Problem requirements. Needed from the entries below: every line that holds the word "types".

(Records from a data collection)
........

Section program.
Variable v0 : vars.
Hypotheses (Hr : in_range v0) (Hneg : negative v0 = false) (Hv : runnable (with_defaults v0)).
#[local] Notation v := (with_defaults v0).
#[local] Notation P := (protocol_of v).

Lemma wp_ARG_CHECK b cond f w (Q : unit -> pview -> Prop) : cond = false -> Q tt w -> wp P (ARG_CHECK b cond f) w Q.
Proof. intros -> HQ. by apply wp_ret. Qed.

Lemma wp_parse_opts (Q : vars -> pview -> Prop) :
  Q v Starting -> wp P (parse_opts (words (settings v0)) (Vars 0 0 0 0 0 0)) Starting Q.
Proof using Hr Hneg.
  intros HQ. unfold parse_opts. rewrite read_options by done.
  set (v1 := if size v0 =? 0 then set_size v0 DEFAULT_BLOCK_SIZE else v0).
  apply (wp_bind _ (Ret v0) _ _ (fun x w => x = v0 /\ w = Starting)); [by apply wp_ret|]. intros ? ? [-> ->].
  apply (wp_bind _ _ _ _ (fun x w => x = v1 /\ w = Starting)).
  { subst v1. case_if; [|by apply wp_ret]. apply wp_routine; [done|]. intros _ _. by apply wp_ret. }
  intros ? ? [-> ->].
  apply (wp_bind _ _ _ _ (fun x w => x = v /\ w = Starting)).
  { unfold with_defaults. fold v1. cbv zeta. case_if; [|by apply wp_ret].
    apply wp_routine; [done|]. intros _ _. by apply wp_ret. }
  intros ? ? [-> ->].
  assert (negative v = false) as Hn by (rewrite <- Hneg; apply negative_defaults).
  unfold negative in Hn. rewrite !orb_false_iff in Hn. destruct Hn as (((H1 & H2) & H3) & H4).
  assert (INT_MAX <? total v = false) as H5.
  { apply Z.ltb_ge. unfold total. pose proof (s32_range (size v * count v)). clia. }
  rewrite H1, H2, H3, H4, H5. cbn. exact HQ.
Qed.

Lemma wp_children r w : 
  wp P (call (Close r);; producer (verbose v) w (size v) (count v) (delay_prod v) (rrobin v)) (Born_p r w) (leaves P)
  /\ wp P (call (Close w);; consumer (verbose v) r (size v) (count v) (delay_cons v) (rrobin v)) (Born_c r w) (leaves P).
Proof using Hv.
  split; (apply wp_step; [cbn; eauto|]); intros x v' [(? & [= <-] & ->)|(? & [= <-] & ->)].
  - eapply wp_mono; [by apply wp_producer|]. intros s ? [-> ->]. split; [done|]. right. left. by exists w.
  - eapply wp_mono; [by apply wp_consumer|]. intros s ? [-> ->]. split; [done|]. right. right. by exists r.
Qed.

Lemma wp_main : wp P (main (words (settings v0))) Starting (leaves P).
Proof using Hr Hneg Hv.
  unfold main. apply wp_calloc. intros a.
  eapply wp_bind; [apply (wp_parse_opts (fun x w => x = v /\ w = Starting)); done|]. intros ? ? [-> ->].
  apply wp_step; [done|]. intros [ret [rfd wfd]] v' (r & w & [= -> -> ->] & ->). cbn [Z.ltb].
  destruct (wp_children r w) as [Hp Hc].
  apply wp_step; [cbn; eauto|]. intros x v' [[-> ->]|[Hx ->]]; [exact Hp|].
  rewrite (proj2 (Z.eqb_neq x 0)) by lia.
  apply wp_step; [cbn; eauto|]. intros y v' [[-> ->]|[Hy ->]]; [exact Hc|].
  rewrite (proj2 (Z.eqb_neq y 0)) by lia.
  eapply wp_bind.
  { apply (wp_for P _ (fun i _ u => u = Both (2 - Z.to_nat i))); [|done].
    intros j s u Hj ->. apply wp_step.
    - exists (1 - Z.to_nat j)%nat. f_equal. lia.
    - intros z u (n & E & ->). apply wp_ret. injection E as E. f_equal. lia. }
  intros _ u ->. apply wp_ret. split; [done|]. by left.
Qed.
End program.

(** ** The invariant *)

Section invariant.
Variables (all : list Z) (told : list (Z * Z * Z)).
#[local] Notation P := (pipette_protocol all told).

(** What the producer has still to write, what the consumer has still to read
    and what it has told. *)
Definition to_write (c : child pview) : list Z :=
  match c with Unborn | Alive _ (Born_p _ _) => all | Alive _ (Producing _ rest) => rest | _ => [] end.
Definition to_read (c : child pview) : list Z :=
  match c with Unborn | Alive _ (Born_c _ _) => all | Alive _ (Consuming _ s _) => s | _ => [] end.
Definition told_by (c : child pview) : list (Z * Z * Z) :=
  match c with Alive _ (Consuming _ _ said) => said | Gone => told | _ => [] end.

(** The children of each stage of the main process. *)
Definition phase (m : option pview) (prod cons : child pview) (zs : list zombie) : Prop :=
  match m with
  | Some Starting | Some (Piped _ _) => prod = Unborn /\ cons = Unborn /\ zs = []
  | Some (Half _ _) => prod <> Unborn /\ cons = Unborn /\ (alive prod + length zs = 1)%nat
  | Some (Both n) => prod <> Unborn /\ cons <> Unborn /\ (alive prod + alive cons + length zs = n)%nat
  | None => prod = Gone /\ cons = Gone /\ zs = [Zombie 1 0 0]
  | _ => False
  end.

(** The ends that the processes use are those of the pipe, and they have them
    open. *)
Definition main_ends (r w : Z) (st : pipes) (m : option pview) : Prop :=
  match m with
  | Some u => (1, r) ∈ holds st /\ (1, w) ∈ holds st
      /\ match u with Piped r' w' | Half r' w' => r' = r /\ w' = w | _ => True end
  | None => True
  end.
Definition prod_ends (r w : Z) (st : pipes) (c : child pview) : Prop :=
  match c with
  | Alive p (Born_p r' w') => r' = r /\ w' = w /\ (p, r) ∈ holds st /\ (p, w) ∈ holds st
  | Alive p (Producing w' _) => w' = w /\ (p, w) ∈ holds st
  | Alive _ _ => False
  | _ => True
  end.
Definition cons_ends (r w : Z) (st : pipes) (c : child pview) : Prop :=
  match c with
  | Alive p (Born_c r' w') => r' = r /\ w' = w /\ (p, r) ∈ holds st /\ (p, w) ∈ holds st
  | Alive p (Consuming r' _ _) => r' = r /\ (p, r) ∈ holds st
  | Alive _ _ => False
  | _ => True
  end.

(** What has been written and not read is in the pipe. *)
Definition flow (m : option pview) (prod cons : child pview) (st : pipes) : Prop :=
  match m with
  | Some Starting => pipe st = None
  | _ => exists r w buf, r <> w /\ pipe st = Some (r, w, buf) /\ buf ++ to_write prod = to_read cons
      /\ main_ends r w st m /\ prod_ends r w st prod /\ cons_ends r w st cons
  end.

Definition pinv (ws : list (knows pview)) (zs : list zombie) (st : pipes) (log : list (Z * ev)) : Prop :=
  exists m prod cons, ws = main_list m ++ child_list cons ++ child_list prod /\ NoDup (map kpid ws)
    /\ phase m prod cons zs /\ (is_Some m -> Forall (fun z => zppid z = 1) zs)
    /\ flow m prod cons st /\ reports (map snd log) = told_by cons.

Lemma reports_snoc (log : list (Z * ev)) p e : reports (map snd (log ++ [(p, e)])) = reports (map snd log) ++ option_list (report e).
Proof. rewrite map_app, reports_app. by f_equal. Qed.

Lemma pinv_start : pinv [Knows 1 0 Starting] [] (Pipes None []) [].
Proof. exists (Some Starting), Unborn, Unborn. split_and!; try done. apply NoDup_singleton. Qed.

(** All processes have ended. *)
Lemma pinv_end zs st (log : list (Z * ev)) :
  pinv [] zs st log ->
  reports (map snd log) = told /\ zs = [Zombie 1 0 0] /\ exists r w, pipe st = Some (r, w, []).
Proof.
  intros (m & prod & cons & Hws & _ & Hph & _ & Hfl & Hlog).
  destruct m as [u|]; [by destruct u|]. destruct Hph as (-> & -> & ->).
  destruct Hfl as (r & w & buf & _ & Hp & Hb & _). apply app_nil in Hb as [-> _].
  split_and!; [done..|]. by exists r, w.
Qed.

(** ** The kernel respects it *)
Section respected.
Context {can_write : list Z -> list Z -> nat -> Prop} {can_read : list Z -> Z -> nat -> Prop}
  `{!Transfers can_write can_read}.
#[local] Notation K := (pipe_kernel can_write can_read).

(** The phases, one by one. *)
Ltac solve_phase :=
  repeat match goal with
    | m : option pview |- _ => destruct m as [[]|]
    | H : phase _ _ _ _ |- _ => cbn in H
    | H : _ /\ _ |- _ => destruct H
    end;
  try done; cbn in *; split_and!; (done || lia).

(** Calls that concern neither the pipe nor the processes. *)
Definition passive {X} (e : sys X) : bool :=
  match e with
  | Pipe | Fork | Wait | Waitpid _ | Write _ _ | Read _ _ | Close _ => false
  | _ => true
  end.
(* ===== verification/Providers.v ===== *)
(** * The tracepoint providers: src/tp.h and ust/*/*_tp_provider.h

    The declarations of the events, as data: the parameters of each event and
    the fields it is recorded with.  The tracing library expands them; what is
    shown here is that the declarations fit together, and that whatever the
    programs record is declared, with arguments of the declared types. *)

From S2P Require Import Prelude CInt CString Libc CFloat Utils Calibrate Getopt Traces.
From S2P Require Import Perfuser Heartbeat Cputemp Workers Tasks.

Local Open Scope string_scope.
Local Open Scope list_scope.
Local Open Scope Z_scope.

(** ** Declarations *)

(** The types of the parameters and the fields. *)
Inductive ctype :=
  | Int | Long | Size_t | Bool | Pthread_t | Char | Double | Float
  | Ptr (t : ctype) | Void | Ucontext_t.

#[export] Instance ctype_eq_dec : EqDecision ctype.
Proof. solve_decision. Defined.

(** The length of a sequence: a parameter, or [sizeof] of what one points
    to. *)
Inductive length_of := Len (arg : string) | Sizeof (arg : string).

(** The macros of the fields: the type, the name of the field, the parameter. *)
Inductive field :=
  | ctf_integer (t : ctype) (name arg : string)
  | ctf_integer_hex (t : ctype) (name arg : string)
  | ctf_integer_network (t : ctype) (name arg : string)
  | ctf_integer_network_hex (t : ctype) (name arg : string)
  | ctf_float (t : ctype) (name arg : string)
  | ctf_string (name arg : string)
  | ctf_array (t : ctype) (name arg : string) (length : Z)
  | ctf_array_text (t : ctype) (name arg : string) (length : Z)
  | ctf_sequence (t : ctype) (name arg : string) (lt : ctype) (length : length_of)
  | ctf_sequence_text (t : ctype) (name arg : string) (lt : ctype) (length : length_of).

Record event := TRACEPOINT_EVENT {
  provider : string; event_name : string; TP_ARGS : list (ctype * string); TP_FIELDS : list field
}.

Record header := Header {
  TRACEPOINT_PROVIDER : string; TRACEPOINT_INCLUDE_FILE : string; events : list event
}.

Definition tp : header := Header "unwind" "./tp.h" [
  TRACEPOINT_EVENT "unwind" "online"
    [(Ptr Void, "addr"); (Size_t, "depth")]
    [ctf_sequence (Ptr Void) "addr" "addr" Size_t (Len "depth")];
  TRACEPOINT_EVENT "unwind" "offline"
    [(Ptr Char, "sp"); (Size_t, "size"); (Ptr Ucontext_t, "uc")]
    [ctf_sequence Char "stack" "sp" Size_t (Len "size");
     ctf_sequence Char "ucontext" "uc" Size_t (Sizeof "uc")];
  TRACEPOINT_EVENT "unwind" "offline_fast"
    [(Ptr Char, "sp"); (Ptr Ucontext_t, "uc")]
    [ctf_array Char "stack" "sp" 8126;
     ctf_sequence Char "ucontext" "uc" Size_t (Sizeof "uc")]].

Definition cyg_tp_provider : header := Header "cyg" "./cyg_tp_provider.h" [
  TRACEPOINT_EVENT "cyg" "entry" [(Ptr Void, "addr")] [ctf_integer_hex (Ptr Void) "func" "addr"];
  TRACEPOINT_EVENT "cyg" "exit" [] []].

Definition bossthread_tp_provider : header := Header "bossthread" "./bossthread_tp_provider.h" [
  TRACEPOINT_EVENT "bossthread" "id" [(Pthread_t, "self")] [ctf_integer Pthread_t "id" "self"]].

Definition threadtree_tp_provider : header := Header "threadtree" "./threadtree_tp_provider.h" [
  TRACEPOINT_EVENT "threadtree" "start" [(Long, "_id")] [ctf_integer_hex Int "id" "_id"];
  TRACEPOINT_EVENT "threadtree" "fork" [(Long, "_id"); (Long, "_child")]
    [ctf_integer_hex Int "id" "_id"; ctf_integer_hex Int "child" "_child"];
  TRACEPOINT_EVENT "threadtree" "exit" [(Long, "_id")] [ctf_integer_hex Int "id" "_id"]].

........

Expected answer.
    programs record is declared, with arguments of the declared types. *)
(** The types of the parameters and the fields. *)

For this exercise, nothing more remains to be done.